Тогда, помнится, мне немедленно захотелось стать студентом, захотелось немедленно влиться в ту прекрасную жизнь, что вели эти весёлые, не понимающие своего счастья ребята, и какую невнятную тоску я вдруг ощутил, поняв, что этого у меня не будет уже никогда.
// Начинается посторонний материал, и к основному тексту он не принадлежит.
(* ===== verification/Proc.v ===== *)
(** * The process table of xv6 and its operations (proc.c)

    The state is the machine of [Spinlock], the table [ptable], [nextpid],
    [initproc] and the rest of the kernel.  The memory, file and log layers
    are reached through the interface [KernelOps]; each function takes
    ptable.lock with the real [acquire] and [release].

    [swtch] leaves the kernel thread: a function that calls it stops there
    with the outcome [Sleep 0], and what it does when it is resumed is a
    definition of its own ([sleep_post], [sched_post]). *)

From S2P Require Import Prelude Bytes Xstring Spinlock.

Definition NPROC : nat := 64.
Definition NOFILE : nat := 16.
Definition KSTACKSIZE : Z := 4096.
Definition PGSIZE : Z := 4096.
Definition ROOTDEV : Z := 1.
Definition PTLOCK : Z := 1.        (* address of ptable.lock *)

(** [enum procstate], src/hw3/xv6/proc.h:35-35 *)
Inductive procstate := UNUSED | EMBRYO | SLEEPING | RUNNABLE | RUNNING | ZOMBIE.

#[export] Instance procstate_eq_dec : EqDecision procstate.
Proof. solve_decision. Defined.

(** [struct trapframe], src/hw3/xv6/x86.h:150-183 *)
Record trapframe := Tf {
  t_edi : Z; t_esi : Z; t_ebp : Z; t_oesp : Z; t_ebx : Z; t_edx : Z; t_ecx : Z; t_eax : Z;
  t_gs : Z; t_fs : Z; t_es : Z; t_ds : Z; t_trapno : Z;
  t_err : Z; t_eip : Z; t_cs : Z; t_eflags : Z; t_esp : Z; t_ss : Z
}.
Definition tf_size : Z := 76.
Definition context_size : Z := 20.
Definition tf_zero : trapframe := Tf 0 0 0 0 0 0 0 0 0 0 0 0 0 0 0 0 0 0 0.
Definition set_eax (x : Z) (t : trapframe) : trapframe :=
  Tf (t_edi t) (t_esi t) (t_ebp t) (t_oesp t) (t_ebx t) (t_edx t) (t_ecx t) x
     (t_gs t) (t_fs t) (t_es t) (t_ds t) (t_trapno t)
     (t_err t) (t_eip t) (t_cs t) (t_eflags t) (t_esp t) (t_ss t).

(** [struct proc], src/hw3/xv6/proc.h:38-54
    The trap frame and the saved context live on the kernel stack; their
    addresses and their contents are both kept. *)
Record proc := Proc {
  sz : Z; pgdir : Z; kstack : Z; state : procstate; pid : Z; parent : option nat;
  tf_at : Z; tf : trapframe; ctx_at : Z; ctx_eip : Z;
  chan : Z; killed : Z; ofile : list Z; cwd : Z; name : list Z;
  switch_cnt : Z; priority : Z
}.

Section setters.
Variable p : proc.
Definition set_sz x := Proc x (pgdir p) (kstack p) (state p) (pid p) (parent p) (tf_at p) (tf p) (ctx_at p) (ctx_eip p) (chan p) (killed p) (ofile p) (cwd p) (name p) (switch_cnt p) (priority p).
Definition set_pgdir x := Proc (sz p) x (kstack p) (state p) (pid p) (parent p) (tf_at p) (tf p) (ctx_at p) (ctx_eip p) (chan p) (killed p) (ofile p) (cwd p) (name p) (switch_cnt p) (priority p).
Definition set_kstack x := Proc (sz p) (pgdir p) x (state p) (pid p) (parent p) (tf_at p) (tf p) (ctx_at p) (ctx_eip p) (chan p) (killed p) (ofile p) (cwd p) (name p) (switch_cnt p) (priority p).
Definition set_state x := Proc (sz p) (pgdir p) (kstack p) x (pid p) (parent p) (tf_at p) (tf p) (ctx_at p) (ctx_eip p) (chan p) (killed p) (ofile p) (cwd p) (name p) (switch_cnt p) (priority p).
Definition set_pid x := Proc (sz p) (pgdir p) (kstack p) (state p) x (parent p) (tf_at p) (tf p) (ctx_at p) (ctx_eip p) (chan p) (killed p) (ofile p) (cwd p) (name p) (switch_cnt p) (priority p).
Definition set_parent x := Proc (sz p) (pgdir p) (kstack p) (state p) (pid p) x (tf_at p) (tf p) (ctx_at p) (ctx_eip p) (chan p) (killed p) (ofile p) (cwd p) (name p) (switch_cnt p) (priority p).
Definition set_tf x := Proc (sz p) (pgdir p) (kstack p) (state p) (pid p) (parent p) (tf_at p) x (ctx_at p) (ctx_eip p) (chan p) (killed p) (ofile p) (cwd p) (name p) (switch_cnt p) (priority p).
Definition set_stack tfa t ca eip := Proc (sz p) (pgdir p) (kstack p) (state p) (pid p) (parent p) tfa t ca eip (chan p) (killed p) (ofile p) (cwd p) (name p) (switch_cnt p) (priority p).
Definition set_chan x := Proc (sz p) (pgdir p) (kstack p) (state p) (pid p) (parent p) (tf_at p) (tf p) (ctx_at p) (ctx_eip p) x (killed p) (ofile p) (cwd p) (name p) (switch_cnt p) (priority p).
Definition set_killed x := Proc (sz p) (pgdir p) (kstack p) (state p) (pid p) (parent p) (tf_at p) (tf p) (ctx_at p) (ctx_eip p) (chan p) x (ofile p) (cwd p) (name p) (switch_cnt p) (priority p).
Definition set_ofile x := Proc (sz p) (pgdir p) (kstack p) (state p) (pid p) (parent p) (tf_at p) (tf p) (ctx_at p) (ctx_eip p) (chan p) (killed p) x (cwd p) (name p) (switch_cnt p) (priority p).
Definition set_cwd x := Proc (sz p) (pgdir p) (kstack p) (state p) (pid p) (parent p) (tf_at p) (tf p) (ctx_at p) (ctx_eip p) (chan p) (killed p) (ofile p) x (name p) (switch_cnt p) (priority p).
Definition set_name x := Proc (sz p) (pgdir p) (kstack p) (state p) (pid p) (parent p) (tf_at p) (tf p) (ctx_at p) (ctx_eip p) (chan p) (killed p) (ofile p) (cwd p) x (switch_cnt p) (priority p).
Definition set_switch_cnt x := Proc (sz p) (pgdir p) (kstack p) (state p) (pid p) (parent p) (tf_at p) (tf p) (ctx_at p) (ctx_eip p) (chan p) (killed p) (ofile p) (cwd p) (name p) x (priority p).
Definition set_priority x := Proc (sz p) (pgdir p) (kstack p) (state p) (pid p) (parent p) (tf_at p) (tf p) (ctx_at p) (ctx_eip p) (chan p) (killed p) (ofile p) (cwd p) (name p) (switch_cnt p) x.
End setters.

(** ** What the process table asks of the rest of the kernel *)

Class KernelOps (E : Type) := {
  kalloc : M E Z;                       (* a page, or 0 *)
  kfree : Z → M E unit;
  setupkvm : M E Z;                     (* a page directory, or 0 *)
  inituvm : Z → list Z → M E unit;
  allocuvm : Z → Z → Z → M E Z;         (* the new size, or 0 *)
  deallocuvm : Z → Z → Z → M E Z;
  copyuvm : Z → Z → M E Z;              (* a page directory, or 0 *)
  freevm : Z → M E unit;
  switchuvm : Z → Z → M E unit;         (* page directory and kernel stack *)
  switchkvm : M E unit;
  filedup : Z → M E Z;
  fileclose : Z → M E unit;
  idup : Z → M E Z;
  iput : Z → M E unit;
  begin_op : M E unit;
  end_op : M E unit;
  namei : list Z → M E Z;
  iinit : Z → M E unit;
  initlog : Z → M E unit
}.

Section proc.
Context {E : Type} `{KernelOps E}.
(** Addresses of the code a new process starts in, the first user program, and
    the contents of a fresh kernel stack. *)
Context (forkret_at : Z) (initcode : list Z) (fresh_tf : trapframe).

(** [ptable, initproc, nextpid], src/hw3/xv6/proc.c:12-20 *)
Record kernel := Kernel {
  mach : machine;
  ptable : list proc;
  nextpid : Z;
  initproc : option nat;
  first : bool;                  (* the static variable of forkret *)
  env : E
}.

Definition set_mach (m : machine) (k : kernel) := Kernel m (ptable k) (nextpid k) (initproc k) (first k) (env k).
Definition set_ptable (t : list proc) (k : kernel) := Kernel (mach k) t (nextpid k) (initproc k) (first k) (env k).
Definition set_nextpid (n : Z) (k : kernel) := Kernel (mach k) (ptable k) n (initproc k) (first k) (env k).
Definition set_initproc (p : option nat) (k : kernel) := Kernel (mach k) (ptable k) (nextpid k) p (first k) (env k).
Definition set_first (b : bool) (k : kernel) := Kernel (mach k) (ptable k) (nextpid k) (initproc k) b (env k).
Definition set_env (e : E) (k : kernel) := Kernel (mach k) (ptable k) (nextpid k) (initproc k) (first k) e.

Definition onm {A} (m : M machine A) : M kernel A := zoom mach set_mach m.
Definition one {A} (m : M E A) : M kernel A := zoom env set_env m.

Definition get_proc (i : nat) : M kernel proc := k ← getS; of_option (ptable k !! i).
Definition upd_proc (i : nat) (f : proc → proc) : M kernel unit :=
  p ← get_proc i; modify (λ k, set_ptable (<[i := f p]> (ptable k)) k).

(** The address of a slot, as a sleep channel. *)
Definition proc_addr (i : nat) : Z := 0x1000 + Z.of_nat i.
Definition parent_addr (p : option nat) : Z := match p with Some i => proc_addr i | None => 0 end.

Definition curproc : M kernel nat := o ← onm myproc; of_option o.

(** [pinit], src/hw3/xv6/proc.c:26-30 *)
Definition pinit : M kernel unit := onm (initlock PTLOCK).

(** [allocproc: search for a slot], src/hw3/xv6/proc.c:84-86 *)
Definition find_unused : M kernel (option nat) :=
  for_ NPROC 0 (λ i, p ← get_proc i; if decide (state p = UNUSED) then mret (Some i) else mret None).

(** [allocproc], src/hw3/xv6/proc.c:76-124 *)
Definition allocproc : M kernel (option nat) :=
  onm (acquire PTLOCK);;
  r ← find_unused;
  match r with
  | None => onm (release PTLOCK);; mret None
  | Some i =>
      upd_proc i (λ p, set_state p EMBRYO);;
      n ← gets nextpid;
      upd_proc i (λ p, set_pid p n);;
      n' ← int_ (n + 1);
      modify (set_nextpid n');;
      upd_proc i (λ p, set_switch_cnt p 0);;
      upd_proc i (λ p, set_priority p 0);;
      onm (release PTLOCK);;
      ks ← one kalloc;
      upd_proc i (λ p, set_kstack p ks);;
      if ks =? 0 then upd_proc i (λ p, set_state p UNUSED);; mret None
      else
        let tfa := ks + KSTACKSIZE - tf_size in
        let ca := tfa - 4 - context_size in
        upd_proc i (λ p, set_stack p tfa fresh_tf ca forkret_at);;
        mret (Some i)
  end.

(** [userinit], src/hw3/xv6/proc.c:128-162 *)
Definition userinit : M kernel unit :=
  r ← allocproc;
  modify (set_initproc r);;
  i ← of_option r;
  pg ← one setupkvm;
  upd_proc i (λ p, set_pgdir p pg);;
  if pg =? 0 then fail (Panic "userinit: out of memory?")
  else
    one (inituvm pg initcode);;
    upd_proc i (λ p, set_sz p PGSIZE);;
    (* cs = (SEG_UCODE << 3) | DPL_USER, the data segments SEG_UDATA *)
    upd_proc i (λ p, set_tf p (Tf 0 0 0 0 0 0 0 0 0 0 0x23 0x23 0 0 0 0x1b 0x200 PGSIZE 0x23));;
    p ← get_proc i;
    nm ← of_option (safestrcpy (name p) (cstr [105; 110; 105; 116; 99; 111; 100; 101]) 16);
    upd_proc i (λ p, set_name p nm);;
    dir ← one (namei (cstr [47]));
    upd_proc i (λ p, set_cwd p dir);;
    onm (acquire PTLOCK);;
    upd_proc i (λ p, set_state p RUNNABLE);;
    onm (release PTLOCK).

(** [growproc], src/hw3/xv6/proc.c:166-183 *)
Definition growproc (n : Z) : M kernel Z :=
  cur ← curproc;
  p ← get_proc cur;
  r ← (if 0 <? n then one (allocuvm (pgdir p) (sz p) (u32 (sz p + n)))
       else if n <? 0 then one (deallocuvm (pgdir p) (sz p) (u32 (sz p + n)))
       else mret (sz p));
  if negb (n =? 0) && (r =? 0) then mret (-1)
  else
    upd_proc cur (λ p, set_sz p r);;
    one (switchuvm (pgdir p) (kstack p));;
    mret 0.

(** [fork: copying the open files], src/hw3/xv6/proc.c:214-216 *)
Definition dup_files (np cur : nat) : M kernel unit :=
  for_ (R := unit) NOFILE 0 (λ fd,
    p ← get_proc cur;
    f ← of_option (ofile p !! fd);
    if negb (f =? 0) then
      g ← one (filedup f); upd_proc np (λ q, set_ofile q (<[fd := g]> (ofile q)));; mret None
    else mret None);;
  mret tt.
В тот раз я всё же сумел справиться с собой, напомнив себе же, что зато у меня будет небо, будет ощущение полёта, будет исполнение мечты, но в глубине души всё равно что-то такое осталось. А тут раз — и как будто снова очутился там, откуда стартуют все дороги и где есть ощущение весны жизни.
Я ненароком расплылся в непроизвольной улыбке и какая-то встречная девушка тут же зацепилась за неё, восприняв на свой счёт, пытливо уперевшись в меня глазами да удивлённо-вопросительно, очень изящно вскинув вверх брови, но я показал ей одобрительно оттопыренный вверх большой палец на кулаке да заговорщицки подмигнул, мол, просто тобой любуюсь, ничего такого, чисто из восхищённых твоей красотой соображений, вот и всё, никакого двойного дна, просто радость, просто счастье, просто улыбка, просто спасибо тебе за то, что ты есть и просто попалась мне на пути.
Она чуть споткнулась на ходу и замерла на секунду, потом усмехнулась и пошла дальше своей дорогой, оглянувшись на меня всего один раз. Может, и больше, но мне помешали узнать точно.
— Саня! — прервал меня возмущённый голос Олега, — хорош! Успеем ещё, ты чего? Потеряться хочешь? В музей, так в музей, все вместе! А если я сейчас начну, а?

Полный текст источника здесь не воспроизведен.